Pride in giving voice to a community

ROBBIE MINITER OAM is a Goreng Noongar man whose life has taken him from the Gnowangerup Aboriginal Reserve to OAM recipient. He recently spoke with Paula Deegan at the Gnowangerup Noongar Centre in south-western Australia.

June 2026

The OAM came as a surprise, to be honest. I’m still waiting for them to come and take it back! One day in 2018 someone said to me I’d been nominated for an Order of Australia Medal for services to the Indigenous community.

Robbie with the Governor-General the Honourable Ms Sam Mostyn AC at the National General Assembly of Local Governments, 2025. Image: courtesy of Robbie Miniter.
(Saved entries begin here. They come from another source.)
(** * audio-vibe-server: the response cache, the songs route, the download
      route and the command runner

    A shallow embedding of the route handlers of the server
    (POST /cache-request, GET /songs/:id and POST /music-url), of the
    application's error listener and of the command runner of lib/exec.ts
    (splitCommand, exec and execSequence), followed by the properties of
    the design document that concern them and by further properties read
    off the code.

    Modelling conventions.
    - A JavaScript number is either [NaN] or an exact integer; this is
      faithful for every magnitude up to [MAX_SAFE_INTEGER] = 2^53 - 1, and
      the statements about values computed from a header carry that bound.
    - Header values are byte strings, so [string] (a list of 8-bit
      characters) represents them exactly. Command lines are modelled as
      such strings too, which covers every command line whose characters
      have a code below 256.
    - A JavaScript object is an association list in property enumeration
      order: two objects with the same fields inserted in a different order
      are different lists.
    - The handlers run in a small state-and-exception monad over a [World]
      that holds the key-value store, the songs directory, the number of
      upstream calls made so far, a log of the store and file operations
      performed, and the response under construction.
    - What the runtime or a library decides (the digest of object_hash, the
      URL test of zod, path joining, the upstream service, how many bytes a
      single read delivers, how far a file can be sought, which values the
      store takes) is a field of the [Platform] record; the theorems hold
      for every platform.
    - A handler that throws is answered by the framework: the headers set
      so far are deleted and the body is the text of the status, 404 for a
      NotFound error of the runtime and 500 otherwise. *)

From Stdlib Require Import ZArith Lia List String Ascii Strings.Byte DecimalString Permutation.
From Stdlib Require DecimalZ.
From stdpp Require Import base option list strings gmap.
Import ListNotations.

Local Open Scope string_scope.
Local Open Scope Z_scope.

(** ** JavaScript values *)

Module JS.

(** Numbers as the handlers use them: NaN or an integer. The arithmetic
    below is that of the integers, which is the arithmetic of numbers as
    long as the operands and the result stay within the safe range. *)
Inductive number : Type :=
| NaN
| Num (z : Z).

(** [Number.MAX_SAFE_INTEGER]. *)
Definition MAX_SAFE_INTEGER : Z := 2 ^ 53 - 1.

Definition num_add (a b : number) : number :=
  match a, b with
  | Num x, Num y => Num (x + y)
  | _, _ => NaN
  end.

Definition num_sub (a b : number) : number :=
  match a, b with
  | Num x, Num y => Num (x - y)
  | _, _ => NaN
  end.

(** [a > b]; any comparison with NaN is false. *)
Definition num_gt (a b : number) : bool :=
  match a, b with
  | Num x, Num y => y <? x
  | _, _ => false
  end.

(** [a === b]; NaN is not equal to anything. *)
Definition num_strict_eq (a b : number) : bool :=
  match a, b with
  | Num x, Num y => x =? y
  | _, _ => false
  end.

(** [n.toString()] and template interpolation of a number. *)
Definition number_to_string (n : number) : string :=
  match n with
  | NaN => "NaN"
  | Num z => NilZero.string_of_int (Z.to_int z)
  end.

(** JSON values, the payloads and request bodies. *)
#[local] Unset Elimination Schemes.
Inductive Json : Type :=
| JNull
| JBool (b : bool)
| JNum (n : Z)
| JStr (s : string)
| JArr (items : list Json)
| JObj (fields : list (string * Json)).
#[local] Set Elimination Schemes.

(** ToBoolean on a JSON value. *)
Definition truthy (v : Json) : bool :=
  match v with
  | JNull => false
  | JBool b => b
  | JNum n => negb (n =? 0)
  | JStr s => negb (String.eqb s "")
  | JArr _ => true
  | JObj _ => true
  end.

(** White space that [parseInt] skips, within a byte string. *)
Definition is_js_space (c : ascii) : bool :=
  let n := N_of_ascii c in
  ((9 <=? n) && (n <=? 13) || (n =? 32) || (n =? 160))%N.

Fixpoint skip_space (s : string) : string :=
  match s with
  | String c s' => if is_js_space c then skip_space s' else s
  | EmptyString => s
  end.

Definition digit_val (c : ascii) : option Z :=
  let n := N_of_ascii c in
  if ((48 <=? n) && (n <=? 57))%N then Some (Z.of_N n - 48) else None.

(** The longest prefix of decimal digits, as a value; [None] when the
    string does not start with a digit. *)
Fixpoint read_digits (s : string) (acc : option Z) : option Z :=
  match s with
  | String c s' =>
      match digit_val c with
      | Some d => read_digits s' (Some (10 * default 0 acc + d))
      | None => acc
      end
  | EmptyString => acc
  end.

(** [parseInt(s, 10)]. *)
Definition parseInt10 (s : string) : number :=
  let s1 := skip_space s in
  let '(sign, s2) :=
    match s1 with
    | String c r =>
        if Ascii.eqb c "-" then (-1, r)
        else if Ascii.eqb c "+" then (1, r)
        else (1, s1)
    | EmptyString => (1, s1)
    end in
  match read_digits s2 None with
  | Some v => Num (sign * v)
  | None => NaN
  end.

Fixpoint drop_chars (n : nat) (s : string) : string :=
  match n, s with
  | S n', String _ s' => drop_chars n' s'
  | _, _ => s
  end.

(** [s.replace(/pat/, "")] for a pattern without metacharacters: the first
    occurrence of [pat] is removed. *)
Fixpoint remove_first (pat s : string) : string :=
  if String.prefix pat s then drop_chars (String.length pat) s
  else match s with
       | String c s' => String c (remove_first pat s')
       | EmptyString => EmptyString
       end.

(** [s.split(sep)] for a one-character separator. *)
Fixpoint split_on (sep : ascii) (s : string) : list string :=
  match s with
  | EmptyString => [EmptyString]
  | String c s' =>
      if Ascii.eqb c sep then EmptyString :: split_on sep s'
      else match split_on sep s' with
           | p :: ps => String c p :: ps
           | [] => [String c EmptyString]
           end
  end.

(** Truthiness of an optional string (null, undefined or a string). *)
Definition truthy_str (o : option string) : bool :=
  match o with
  | Some s => negb (String.eqb s "")
  | None => false
  end.

(** [new Uint8Array(n)]: a zero-filled buffer; NaN converts to length 0
    and a negative length throws. *)
Definition new_Uint8Array (n : number) : option (list byte) :=
  match n with
  | NaN => Some []
  | Num z => if z <? 0 then None else Some (replicate (Z.to_nat z) x00)
  end.

(** Own enumerable properties copied by object spread [{...v}]. *)
Fixpoint index_from (i : nat) (l : list Json) : list (string * Json) :=
  match l with
  | [] => []
  | x :: l' => (NilZero.string_of_uint (Nat.to_uint i), x) :: index_from (S i) l'
  end.

Fixpoint chars_of (s : string) : list Json :=
  match s with
  | EmptyString => []
  | String c s' => JStr (String c EmptyString) :: chars_of s'
  end.

Definition spread (v : Json) : list (string * Json) :=
  match v with
  | JObj fs => fs
  | JArr l => index_from 0 l
  | JStr s => index_from 0 (chars_of s)
  | _ => []
  end.

(** Assignment of a property: an existing key keeps its place. *)
Fixpoint set_field (k : string) (v : Json) (fs : list (string * Json))
  : list (string * Json) :=
  match fs with
  | [] => [(k, v)]
  | (k', v') :: fs' =>
      if String.eqb k k' then (k, v) :: fs' else (k', v') :: set_field k v fs'
  end.

Fixpoint get_field (k : string) (fs : list (string * Json)) : option Json :=
  match fs with
  | [] => None
  | (k', v') :: fs' => if String.eqb k k' then Some v' else get_field k fs'
  end.

End JS.
Export JS.

(** ** The fingerprint of a request body *)

Module Fingerprint.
I worked for the Shire of Gnowangerup for 20 years. But then it was time for me to move on and I got an opportunity through the Wirrpanda Foundation (now known as the Waalitj Foundation) to increase sports participation, culture and recreation in sporting clubs and communities. So that led to developing a model around cultural awareness and then starting to influence sporting clubs to try and improve sports participation by Noongar kids, and we managed to do that.

I started working with young fellows, helping them make better choices and decisions, become more aware of their environment, and how they can show respect and accept responsibility for families, grandparents. Many of us have been impacted by drugs and alcohol and that’s all come from generational trauma through the Stolen Generation. There was a big need to try to help the young fellas break out of that.

I mentored 24 young men over in Kojonup based around things like sports participation and cultural awareness but also around respect for family.  I still have those 24 men ring me and there’s only two that have since been involved in the justice system. So that shows that things can change and it rolled on from there.

The Wirrpanda Foundation’s Great Southern Aboriginal Sports Development program won the Regional Excellence Award in 2018. Here’s Robbie with Minister for Sport and Recreation Mick Murray. Image: courtesy of Robbie Miniter.

I worked with local governments, delivering 13 cultural awareness workshops in nine months that helped engage people. I still had people ringing and saying, “Please can you come and do cultural awareness with us?”. They could see the benefits in breaking down the barriers within our communities.

Over 12 months, I signed 736 kids’ sport applications, and that got those kids into several different sports.

So, I went from working with one local government to working with 11 local governments and then working across the board all hours. I’d be out most nights in the vulnerable hours when most communities and most agencies aren’t out there because they work from 9:00 to 5:00. And I was out there at night, you know, trying to work with these families — and that’s why I got nominated for the OAM.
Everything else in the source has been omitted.